Assigned task = Search the material below for lines containing the string "Type", and copy every one you find.

Information provided =
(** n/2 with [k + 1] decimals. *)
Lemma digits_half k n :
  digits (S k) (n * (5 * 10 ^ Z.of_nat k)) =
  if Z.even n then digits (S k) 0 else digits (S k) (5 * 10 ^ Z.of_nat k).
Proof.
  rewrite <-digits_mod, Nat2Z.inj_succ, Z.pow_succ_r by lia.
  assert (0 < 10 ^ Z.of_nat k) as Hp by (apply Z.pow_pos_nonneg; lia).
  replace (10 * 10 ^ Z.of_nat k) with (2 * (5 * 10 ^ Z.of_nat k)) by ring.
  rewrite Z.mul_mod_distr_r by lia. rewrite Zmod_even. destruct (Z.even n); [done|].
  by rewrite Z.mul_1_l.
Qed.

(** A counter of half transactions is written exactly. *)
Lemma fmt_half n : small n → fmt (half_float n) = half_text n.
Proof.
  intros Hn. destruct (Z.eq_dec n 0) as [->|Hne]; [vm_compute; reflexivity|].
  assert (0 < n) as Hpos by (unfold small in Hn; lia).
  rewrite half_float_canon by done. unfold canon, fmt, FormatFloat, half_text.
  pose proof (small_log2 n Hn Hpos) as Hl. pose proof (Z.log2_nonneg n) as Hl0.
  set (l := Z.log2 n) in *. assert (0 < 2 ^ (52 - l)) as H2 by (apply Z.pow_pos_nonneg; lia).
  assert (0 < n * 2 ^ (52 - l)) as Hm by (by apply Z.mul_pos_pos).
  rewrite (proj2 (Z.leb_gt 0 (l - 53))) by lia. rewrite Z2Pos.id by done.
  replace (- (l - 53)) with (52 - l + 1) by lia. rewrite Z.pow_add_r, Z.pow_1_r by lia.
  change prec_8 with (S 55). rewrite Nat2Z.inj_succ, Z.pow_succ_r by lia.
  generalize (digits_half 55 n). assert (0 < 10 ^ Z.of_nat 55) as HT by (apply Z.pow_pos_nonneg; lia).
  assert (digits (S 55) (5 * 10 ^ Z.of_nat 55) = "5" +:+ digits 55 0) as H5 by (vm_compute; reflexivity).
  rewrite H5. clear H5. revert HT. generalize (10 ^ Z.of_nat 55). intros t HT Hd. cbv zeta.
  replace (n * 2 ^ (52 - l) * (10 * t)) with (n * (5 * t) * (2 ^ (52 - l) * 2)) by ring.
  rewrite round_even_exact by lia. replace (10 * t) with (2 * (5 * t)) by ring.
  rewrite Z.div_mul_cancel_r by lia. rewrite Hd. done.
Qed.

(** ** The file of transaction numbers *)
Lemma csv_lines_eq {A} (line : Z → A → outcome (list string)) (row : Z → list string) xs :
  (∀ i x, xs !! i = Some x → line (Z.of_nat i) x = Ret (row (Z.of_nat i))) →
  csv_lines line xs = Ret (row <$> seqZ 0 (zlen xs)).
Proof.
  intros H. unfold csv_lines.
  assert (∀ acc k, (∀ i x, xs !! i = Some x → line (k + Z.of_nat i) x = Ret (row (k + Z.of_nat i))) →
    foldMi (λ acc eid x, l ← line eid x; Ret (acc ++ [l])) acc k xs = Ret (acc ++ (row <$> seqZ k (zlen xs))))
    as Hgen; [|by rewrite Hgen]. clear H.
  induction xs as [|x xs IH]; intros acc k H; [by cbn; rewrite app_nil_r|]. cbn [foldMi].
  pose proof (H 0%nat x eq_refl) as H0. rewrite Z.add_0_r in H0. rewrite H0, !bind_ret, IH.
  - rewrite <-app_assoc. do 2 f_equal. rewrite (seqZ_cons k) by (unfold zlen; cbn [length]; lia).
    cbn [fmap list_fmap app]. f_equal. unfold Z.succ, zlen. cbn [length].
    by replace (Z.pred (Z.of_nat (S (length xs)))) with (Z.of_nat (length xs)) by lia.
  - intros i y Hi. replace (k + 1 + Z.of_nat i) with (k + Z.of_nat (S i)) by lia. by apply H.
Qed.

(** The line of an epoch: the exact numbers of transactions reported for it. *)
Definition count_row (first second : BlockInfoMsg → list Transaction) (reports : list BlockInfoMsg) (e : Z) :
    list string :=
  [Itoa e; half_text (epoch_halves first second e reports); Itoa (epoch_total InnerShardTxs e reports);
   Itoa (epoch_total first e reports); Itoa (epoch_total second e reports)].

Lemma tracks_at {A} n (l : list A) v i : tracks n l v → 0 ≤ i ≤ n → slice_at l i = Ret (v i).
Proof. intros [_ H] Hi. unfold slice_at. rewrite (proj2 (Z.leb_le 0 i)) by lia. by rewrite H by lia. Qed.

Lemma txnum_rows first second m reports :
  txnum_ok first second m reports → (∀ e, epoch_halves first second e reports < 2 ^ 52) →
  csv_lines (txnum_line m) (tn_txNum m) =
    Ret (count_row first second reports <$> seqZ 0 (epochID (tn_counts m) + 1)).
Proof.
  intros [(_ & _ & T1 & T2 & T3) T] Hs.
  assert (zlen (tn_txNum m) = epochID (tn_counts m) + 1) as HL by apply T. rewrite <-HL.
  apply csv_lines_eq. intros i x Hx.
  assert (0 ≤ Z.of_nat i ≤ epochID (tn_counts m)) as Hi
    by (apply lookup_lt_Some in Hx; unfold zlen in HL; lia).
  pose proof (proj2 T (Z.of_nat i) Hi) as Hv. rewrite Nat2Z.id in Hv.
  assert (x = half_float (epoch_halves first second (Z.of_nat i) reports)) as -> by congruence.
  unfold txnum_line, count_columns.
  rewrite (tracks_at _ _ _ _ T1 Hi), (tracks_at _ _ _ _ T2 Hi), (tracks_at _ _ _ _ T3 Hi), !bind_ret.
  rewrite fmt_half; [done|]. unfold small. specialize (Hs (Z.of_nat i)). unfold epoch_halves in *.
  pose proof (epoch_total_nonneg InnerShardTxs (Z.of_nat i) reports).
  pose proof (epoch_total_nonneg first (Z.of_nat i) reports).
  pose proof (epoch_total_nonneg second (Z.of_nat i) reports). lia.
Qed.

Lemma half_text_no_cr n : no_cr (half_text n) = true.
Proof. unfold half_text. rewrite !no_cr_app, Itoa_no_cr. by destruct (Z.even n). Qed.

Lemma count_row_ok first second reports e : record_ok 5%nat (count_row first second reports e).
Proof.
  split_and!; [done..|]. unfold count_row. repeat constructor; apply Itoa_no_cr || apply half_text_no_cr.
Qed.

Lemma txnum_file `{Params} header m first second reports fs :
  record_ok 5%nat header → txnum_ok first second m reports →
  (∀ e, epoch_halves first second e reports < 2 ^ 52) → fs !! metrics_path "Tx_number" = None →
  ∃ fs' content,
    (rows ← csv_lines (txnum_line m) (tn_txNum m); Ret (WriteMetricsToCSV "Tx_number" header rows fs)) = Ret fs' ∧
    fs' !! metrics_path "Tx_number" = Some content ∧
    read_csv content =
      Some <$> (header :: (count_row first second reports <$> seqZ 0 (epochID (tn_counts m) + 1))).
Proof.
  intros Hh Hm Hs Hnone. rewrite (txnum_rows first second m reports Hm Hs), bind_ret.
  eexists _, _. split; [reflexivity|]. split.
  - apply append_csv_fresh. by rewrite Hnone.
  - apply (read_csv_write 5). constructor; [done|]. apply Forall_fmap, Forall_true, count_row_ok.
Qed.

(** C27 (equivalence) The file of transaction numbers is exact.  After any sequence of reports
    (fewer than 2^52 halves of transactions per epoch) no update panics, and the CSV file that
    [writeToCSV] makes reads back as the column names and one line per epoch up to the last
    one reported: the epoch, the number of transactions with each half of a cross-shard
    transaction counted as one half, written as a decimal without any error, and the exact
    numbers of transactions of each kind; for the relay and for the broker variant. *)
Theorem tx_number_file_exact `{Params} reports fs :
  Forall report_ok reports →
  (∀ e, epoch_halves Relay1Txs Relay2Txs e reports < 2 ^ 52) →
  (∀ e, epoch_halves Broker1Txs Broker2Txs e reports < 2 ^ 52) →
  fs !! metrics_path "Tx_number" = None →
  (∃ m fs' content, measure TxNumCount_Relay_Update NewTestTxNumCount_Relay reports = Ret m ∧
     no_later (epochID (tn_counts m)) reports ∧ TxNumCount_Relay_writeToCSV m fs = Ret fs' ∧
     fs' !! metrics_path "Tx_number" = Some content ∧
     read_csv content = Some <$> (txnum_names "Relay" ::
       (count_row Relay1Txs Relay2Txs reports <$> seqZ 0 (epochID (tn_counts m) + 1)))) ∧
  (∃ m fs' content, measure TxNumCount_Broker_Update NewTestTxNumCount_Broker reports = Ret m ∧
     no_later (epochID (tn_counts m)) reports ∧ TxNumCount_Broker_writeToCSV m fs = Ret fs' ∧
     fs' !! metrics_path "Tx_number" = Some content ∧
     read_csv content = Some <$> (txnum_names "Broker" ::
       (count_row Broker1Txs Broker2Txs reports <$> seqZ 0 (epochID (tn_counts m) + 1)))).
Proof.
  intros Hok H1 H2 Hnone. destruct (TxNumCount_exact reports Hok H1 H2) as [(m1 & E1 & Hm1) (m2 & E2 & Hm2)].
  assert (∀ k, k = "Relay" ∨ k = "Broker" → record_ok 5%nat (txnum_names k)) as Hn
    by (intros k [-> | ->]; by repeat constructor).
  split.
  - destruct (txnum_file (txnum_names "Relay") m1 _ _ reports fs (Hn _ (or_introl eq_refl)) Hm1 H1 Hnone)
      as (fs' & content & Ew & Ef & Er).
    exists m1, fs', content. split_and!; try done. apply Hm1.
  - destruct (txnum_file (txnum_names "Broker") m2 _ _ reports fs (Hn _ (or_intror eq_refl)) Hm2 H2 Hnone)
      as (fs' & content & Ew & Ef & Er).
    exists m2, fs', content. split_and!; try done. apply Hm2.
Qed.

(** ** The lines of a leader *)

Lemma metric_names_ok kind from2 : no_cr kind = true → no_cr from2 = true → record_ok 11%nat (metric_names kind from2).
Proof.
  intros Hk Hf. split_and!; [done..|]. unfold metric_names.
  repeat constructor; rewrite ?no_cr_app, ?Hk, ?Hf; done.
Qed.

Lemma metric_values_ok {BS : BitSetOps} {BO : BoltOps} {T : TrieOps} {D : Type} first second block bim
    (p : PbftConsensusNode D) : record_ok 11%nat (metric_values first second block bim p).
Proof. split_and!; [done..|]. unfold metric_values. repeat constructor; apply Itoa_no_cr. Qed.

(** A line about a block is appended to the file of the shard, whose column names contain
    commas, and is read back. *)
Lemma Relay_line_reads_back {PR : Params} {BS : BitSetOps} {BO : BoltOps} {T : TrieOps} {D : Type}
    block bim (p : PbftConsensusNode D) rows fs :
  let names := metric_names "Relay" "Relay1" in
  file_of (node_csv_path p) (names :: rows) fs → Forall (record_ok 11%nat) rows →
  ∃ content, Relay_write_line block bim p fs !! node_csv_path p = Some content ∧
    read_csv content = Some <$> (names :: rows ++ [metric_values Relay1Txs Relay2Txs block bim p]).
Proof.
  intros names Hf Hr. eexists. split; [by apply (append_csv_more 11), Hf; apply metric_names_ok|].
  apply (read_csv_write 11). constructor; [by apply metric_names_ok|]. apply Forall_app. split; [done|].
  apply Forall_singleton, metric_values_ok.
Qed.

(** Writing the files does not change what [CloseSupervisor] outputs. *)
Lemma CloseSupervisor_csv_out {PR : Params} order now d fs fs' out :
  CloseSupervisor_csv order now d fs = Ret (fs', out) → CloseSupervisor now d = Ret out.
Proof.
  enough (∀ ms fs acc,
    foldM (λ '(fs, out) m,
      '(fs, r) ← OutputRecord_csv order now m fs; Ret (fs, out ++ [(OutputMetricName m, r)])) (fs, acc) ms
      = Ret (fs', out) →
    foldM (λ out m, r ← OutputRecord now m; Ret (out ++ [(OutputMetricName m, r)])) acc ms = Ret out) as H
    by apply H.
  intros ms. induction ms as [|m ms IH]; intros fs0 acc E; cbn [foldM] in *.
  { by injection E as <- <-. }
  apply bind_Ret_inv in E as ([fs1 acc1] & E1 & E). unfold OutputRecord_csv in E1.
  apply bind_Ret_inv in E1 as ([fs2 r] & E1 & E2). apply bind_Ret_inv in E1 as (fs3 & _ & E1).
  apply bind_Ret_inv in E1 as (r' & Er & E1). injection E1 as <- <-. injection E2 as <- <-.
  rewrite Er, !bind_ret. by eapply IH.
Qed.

Reply =
Lemma metric_values_ok {BS : BitSetOps} {BO : BoltOps} {T : TrieOps} {D : Type} first second block bim
Lemma Relay_line_reads_back {PR : Params} {BS : BitSetOps} {BO : BoltOps} {T : TrieOps} {D : Type}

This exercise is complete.